← back

How to defend your sites from AI bots — David Mytton, Arcjet

Original: How to defend your sites from AI bots — David Mytton, Arcjet

2.0K views · Jul 30, 2025 · 20:11 min · Watch on YouTube ↗
Takeaway

Layered defenses (robots.txt + UA + reverse-DNS verification + behavioral signals) are needed to distinguish good AI crawlers from training/abuse bots and agent-driven browsers.

Summary

  • ~50% of web traffic is automated; gaming hits 60% — AI crawlers are making it worse: Diaspora saw 24% from GPTBot, Read the Docs cut bandwidth from 800GB→200GB/day by blocking AI crawlers, Wikipedia spends ~35% serving bots
  • OpenAI has at least 4 bots: SearchBot (good, like Googlebot), ChatGPT-User (real-time user fetches, no training), GPTBot (training crawler with no citation benefit), Operator (computer-use agents indistinguishable from a Chrome browser)
  • Defense layers: robots.txt (voluntary), User-Agent header (forgeable string), reverse DNS verification against published IP ranges (works for Apple, Bing, Google, OpenAI)
  • Arcjet open-sources thousands of user-agent fingerprints for rule building; recommends combining UA + IP verification + behavioral signals
  • Computer-use agents like Operator are hardest — they present as a real browser, so detection requires deeper behavioral analysis
ai-botsweb-securityarcjet
Original description
Constantly seeing CAPTCHAs?

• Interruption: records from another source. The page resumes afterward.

(** * Skillcy: the profile statistics kept by the database triggers

    A shallow embedding of the SQL of [supabase/migrations] (the three
    tables, their constraints, [update_profile_stats] and the two trigger
    functions bound to [user_courses] and [courses]) and of the three
    client functions that write the columns the statistics depend on
    ([toggleCourseCompletion], [handleMarkCompleted], [updateProfile]).

    A table is a finite map from its primary key [id] to the remaining
    columns of the row; a nullable column is an [option]; a statement either
    commits a new database or fails with an SQLSTATE and leaves the database
    as it was.  Row-level security is enforced by the hosted backend before
    a statement runs and is not part of this development. *)

From Stdlib Require Import ZArith Ascii.
From stdpp Require Import base decidable option strings gmap fin_maps fin_sets.

(** ** Values *)

(** [UUID] and [TIMESTAMP WITH TIME ZONE] values travel as strings between
    the client and the backend. *)
Abbreviation uuid := string.
Abbreviation timestamptz := string.

(** The SQLSTATE conditions a statement of this schema can raise. *)
Inductive sqlstate :=
  | unique_violation
  | foreign_key_violation
  | numeric_value_out_of_range
  | invalid_text_representation.

Inductive result (A : Type) :=
  | Ok (a : A)
  | Err (e : sqlstate).
Arguments Ok {A} a.
Arguments Err {A} e.

#[global] Instance result_ret : MRet result := λ A a, Ok a.
#[global] Instance result_bind : MBind result :=
  λ A B f m, match m with Ok a => f a | Err e => Err e end.

#[global] Instance sqlstate_eq_dec : EqDecision sqlstate.
Proof. solve_decision. Defined.

(** ** Tables *)

(** [public.profiles]; the key of the table is the column [id]. *)
Module profiles.
(** [role TEXT CHECK (role IN ('user', 'premium', 'admin'))] *)
Inductive Role := user | premium | admin.

Record Row := mk {
  user_id : uuid;
  full_name : option string;
  avatar_url : option string;
  role : Role;
  created_at : timestamptz;
  updated_at : timestamptz;
  completed : option Z;
  enrolled : option Z;
  uploads : option Z
}.

#[global] Instance Role_eq_dec : EqDecision Role.
Proof. solve_decision. Defined.
#[global] Instance Row_eq_dec : EqDecision Row.
Proof. solve_decision. Defined.
End profiles.

(** [public.courses] after the three migrations ([category_id] dropped,
    [image_url] and [uploader_email] added). *)
Module courses.
Inductive ContentType := video | pdf | text.
Inductive AccessType := private | public | premium.
Inductive Difficulty := beginner | intermediate | advanced.

Record Row := mk {
  title : string;
  description : option string;
  content_type : ContentType;
  content_url : option string;
  content_text : option string;
  uploader_id : uuid;
  access_type : AccessType;
  difficulty : option Difficulty;
  tags : option (list string);
  is_approved : option bool;
  created_at : timestamptz;
  updated_at : timestamptz;
  image_url : option string;
  uploader_email : option string
}.

#[global] Instance ContentType_eq_dec : EqDecision ContentType.
Proof. solve_decision. Defined.
#[global] Instance AccessType_eq_dec : EqDecision AccessType.
Proof. solve_decision. Defined.
#[global] Instance Difficulty_eq_dec : EqDecision Difficulty.
Proof. solve_decision. Defined.
#[global] Instance Row_eq_dec : EqDecision Row.
Proof. solve_decision. Defined.
End courses.

(** [public.user_courses] after the stats migration ([progress] dropped,
    [completed] and [completed_at] added). *)
Module user_courses.
Record Row := mk {
  user_id : uuid;
  course_id : uuid;
  added_at : timestamptz;
  completed : option bool;
  completed_at : option timestamptz
}.

#[global] Instance Row_eq_dec : EqDecision Row.
Proof. solve_decision. Defined.
End user_courses.

(** The database: the three public tables and the identities of
    [auth.users], which the foreign keys on [user_id] and [uploader_id]
    point to. *)
Record database := Database {
  auth_users : gset uuid;
  tbl_profiles : gmap uuid profiles.Row;
  tbl_courses : gmap uuid courses.Row;
  tbl_user_courses : gmap uuid user_courses.Row
}.

Definition empty_db : database := Database ∅ ∅ ∅ ∅.

Definition with_profiles (db : database) (t : gmap uuid profiles.Row) : database :=
  Database (auth_users db) t (tbl_courses db) (tbl_user_courses db).
Definition with_courses (db : database) (t : gmap uuid courses.Row) : database :=
  Database (auth_users db) (tbl_profiles db) t (tbl_user_courses db).
Definition with_user_courses (db : database) (t : gmap uuid user_courses.Row) : database :=
  Database (auth_users db) (tbl_profiles db) (tbl_courses db) t.

(** ** [update_profile_stats] *)

(** [SELECT COUNT( * ) FROM t WHERE P]: the number of rows satisfying [P],
    a [bigint]. *)
Definition count_where {A} (P : A → Prop) `{!∀ x, Decision (P x)}
    (t : gmap uuid A) : Z :=
  Z.of_nat (size (filter (λ kv, P kv.2) t)).

(** A comparison with [NULL] is unknown, and [WHERE] keeps a row only when
    its condition is true: [col = arg] holds when [arg] is the non-null
    value of the (NOT NULL) column. *)
Definition sql_eq (col : uuid) (arg : option uuid) : Prop := arg = Some col.
#[global] Instance sql_eq_dec col arg : Decision (sql_eq col arg).
Proof. unfold sql_eq. apply _. Defined.

(** [WHERE user_id = user_uuid AND completed = TRUE] *)
Definition count_completed (user_uuid : option uuid)
    (t : gmap uuid user_courses.Row) : Z :=
  count_where (λ r, sql_eq (user_courses.user_id r) user_uuid
                    ∧ user_courses.completed r = Some true) t.

(** [WHERE user_id = user_uuid] *)
Definition count_enrolled (user_uuid : option uuid)
    (t : gmap uuid user_courses.Row) : Z :=
  count_where (λ r, sql_eq (user_courses.user_id r) user_uuid) t.

(** [WHERE uploader_id = user_uuid] *)
Definition count_uploads (user_uuid : option uuid)
    (t : gmap uuid courses.Row) : Z :=
  count_where (λ r, sql_eq (courses.uploader_id r) user_uuid) t.

(** Storing a [bigint] into an [INTEGER] column casts it, and the cast
    raises when the value does not fit in 32 bits. *)
Definition int4_min : Z := -2147483648.
Definition int4_max : Z := 2147483647.
Definition to_int4 (n : Z) : result Z :=
  if decide (int4_min ≤ n ≤ int4_max)%Z then Ok n
  else Err numeric_value_out_of_range.

(** The [SET] list of the [UPDATE]: the three counters, nothing else. *)
Definition set_stats (p : profiles.Row) (c e u : Z) : profiles.Row :=
  profiles.mk (profiles.user_id p) (profiles.full_name p)
    (profiles.avatar_url p) (profiles.role p) (profiles.created_at p)
    (profiles.updated_at p) (Some c) (Some e) (Some u).

(** The [UPDATE] applied to one row: [SET] where [user_id = user_uuid],
    the row as it is elsewhere. *)
Definition set_stats_where (user_uuid : option uuid) (c e u : Z)
    (p : profiles.Row) : profiles.Row :=
  if decide (sql_eq (profiles.user_id p) user_uuid)
  then set_stats p c e u else p.

(** [UPDATE public.profiles SET completed = (..), enrolled = (..),
    uploads = (..) WHERE user_id = user_uuid].  The sub-selects do not
    mention the updated row; they are evaluated (and cast) only for a row
    that the [WHERE] clause selects. *)
Definition update_profile_stats (user_uuid : option uuid) (db : database)
    : result database :=
  if decide (map_Exists (λ _ p, sql_eq (profiles.user_id p) user_uuid)
               (tbl_profiles db))
  then
    c ← to_int4 (count_completed user_uuid (tbl_user_courses db));
    e ← to_int4 (count_enrolled user_uuid (tbl_user_courses db));
    u ← to_int4 (count_uploads user_uuid (tbl_courses db));
    Ok (with_profiles db (set_stats_where user_uuid c e u <$> tbl_profiles db))
  else Ok db.

(** ** Trigger functions *)

Inductive tg_op := INSERT | UPDATE | DELETE.
#[global] Instance tg_op_eq_dec : EqDecision tg_op.
Proof. solve_decision. Defined.

(** What a row-level trigger is called with: the operation and the row
    images it makes available. *)
Inductive trigger_data (R : Type) :=
  | TgInsert (new : R)
  | TgUpdate (old new : R)
  | TgDelete (old : R).
Arguments TgInsert {R} new.
Arguments TgUpdate {R} old new.
Arguments TgDelete {R} old.

Definition TG_OP {R} (tg : trigger_data R) : tg_op :=
  match tg with
  | TgInsert _ => INSERT
  | TgUpdate _ _ => UPDATE
  | TgDelete _ => DELETE
  end.

(** [NEW] is null in a [DELETE] trigger and [OLD] is null in an [INSERT]
    trigger; a column of a null record is [NULL]. *)
Definition NEW {R} (tg : trigger_data R) : option R :=
  match tg with
  | TgInsert new | TgUpdate _ new => Some new
  | TgDelete _ => None
  end.

Definition OLD {R} (tg : trigger_data R) : option R :=
  match tg with
  | TgInsert _ => None
  | TgUpdate old _ | TgDelete old => Some old
  end.

(** [trigger_update_profile_stats()], bound [AFTER INSERT OR UPDATE OR
    DELETE ON public.user_courses FOR EACH ROW].  The value it returns is
    ignored for an [AFTER] trigger. *)
Definition trigger_update_profile_stats
    (tg : trigger_data user_courses.Row) (db : database) : result database :=
  db ← (if decide (TG_OP tg = INSERT ∨ TG_OP tg = UPDATE)
        then update_profile_stats (user_courses.user_id <$> NEW tg) db
        else Ok db);
  if decide (TG_OP tg = DELETE)
  then update_profile_stats (user_courses.user_id <$> OLD tg) db
  else Ok db.

(** [trigger_update_upload_stats()], bound [AFTER INSERT OR UPDATE OR
    DELETE ON public.courses FOR EACH ROW]. *)
Definition trigger_update_upload_stats
    (tg : trigger_data courses.Row) (db : database) : result database :=
  db ← (if decide (TG_OP tg = INSERT ∨ TG_OP tg = UPDATE)
        then update_profile_stats (courses.uploader_id <$> NEW tg) db
        else Ok db);
  if decide (TG_OP tg = DELETE)
  then update_profile_stats (courses.uploader_id <$> OLD tg) db
  else Ok db.

(** ** Row-level statements and their constraints *)

Definition check (P : Prop) `{!Decision P} (e : sqlstate) : result unit :=
  if decide P then Ok () else Err e.

(** [UNIQUE(user_id, course_id)]: some row other than [id] already holds
    the pair of [new]. *)
Definition pair_taken (id : uuid) (new : user_courses.Row)
    (t : gmap uuid user_courses.Row) : Prop :=
  map_Exists (λ k r, k ≠ id
                     ∧ user_courses.user_id r = user_courses.user_id new
                     ∧ user_courses.course_id r = user_courses.course_id new) t.

(** [fk_courses_uploader_profiles]: [uploader_id] references
    [profiles(user_id)]. *)
Definition has_profile (u : uuid) (db : database) : Prop :=
  map_Exists (λ _ p, profiles.user_id p = u) (tbl_profiles db).

(** [user_courses.course_id REFERENCES public.courses], declared without
    [ON DELETE]: a referenced course cannot be deleted. *)
Definition course_referenced (id : uuid) (db : database) : Prop :=
  map_Exists (λ _ r, user_courses.course_id r = id) (tbl_user_courses db).

(** [INSERT INTO public.user_courses]; [id] is the key the row receives
    ([gen_random_uuid()] unless the statement supplies one). *)
Definition insert_user_courses (id : uuid) (new : user_courses.Row)
    (db : database) : result database :=
  check (tbl_user_courses db !! id = None) unique_violation;;
  check (¬ pair_taken id new (tbl_user_courses db)) unique_violation;;
  check (user_courses.user_id new ∈ auth_users db) foreign_key_violation;;
  check (is_Some (tbl_courses db !! user_courses.course_id new))
    foreign_key_violation;;
  trigger_update_profile_stats (TgInsert new)
    (with_user_courses db (<[id:=new]> (tbl_user_courses db))).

It used to be easy to detect the humans from the droids, but what else can we do when synthetic clients make up nearly half of all web requests. Rotating IPs, spoofed browsers, and agents acting on behalf of real users - are we doomed to forever be solving puzzles?
    
    In this talk, we’ll explore user agents, HTTP fingerprints, and IP reputation signals that make humans and agents stand out from scrapers, build a realistic threat model, and dig into the behaviors that reveal the LLM-mimicry. Leave with AX- and UX-safe code, benchmarks, and tools to help you take back control.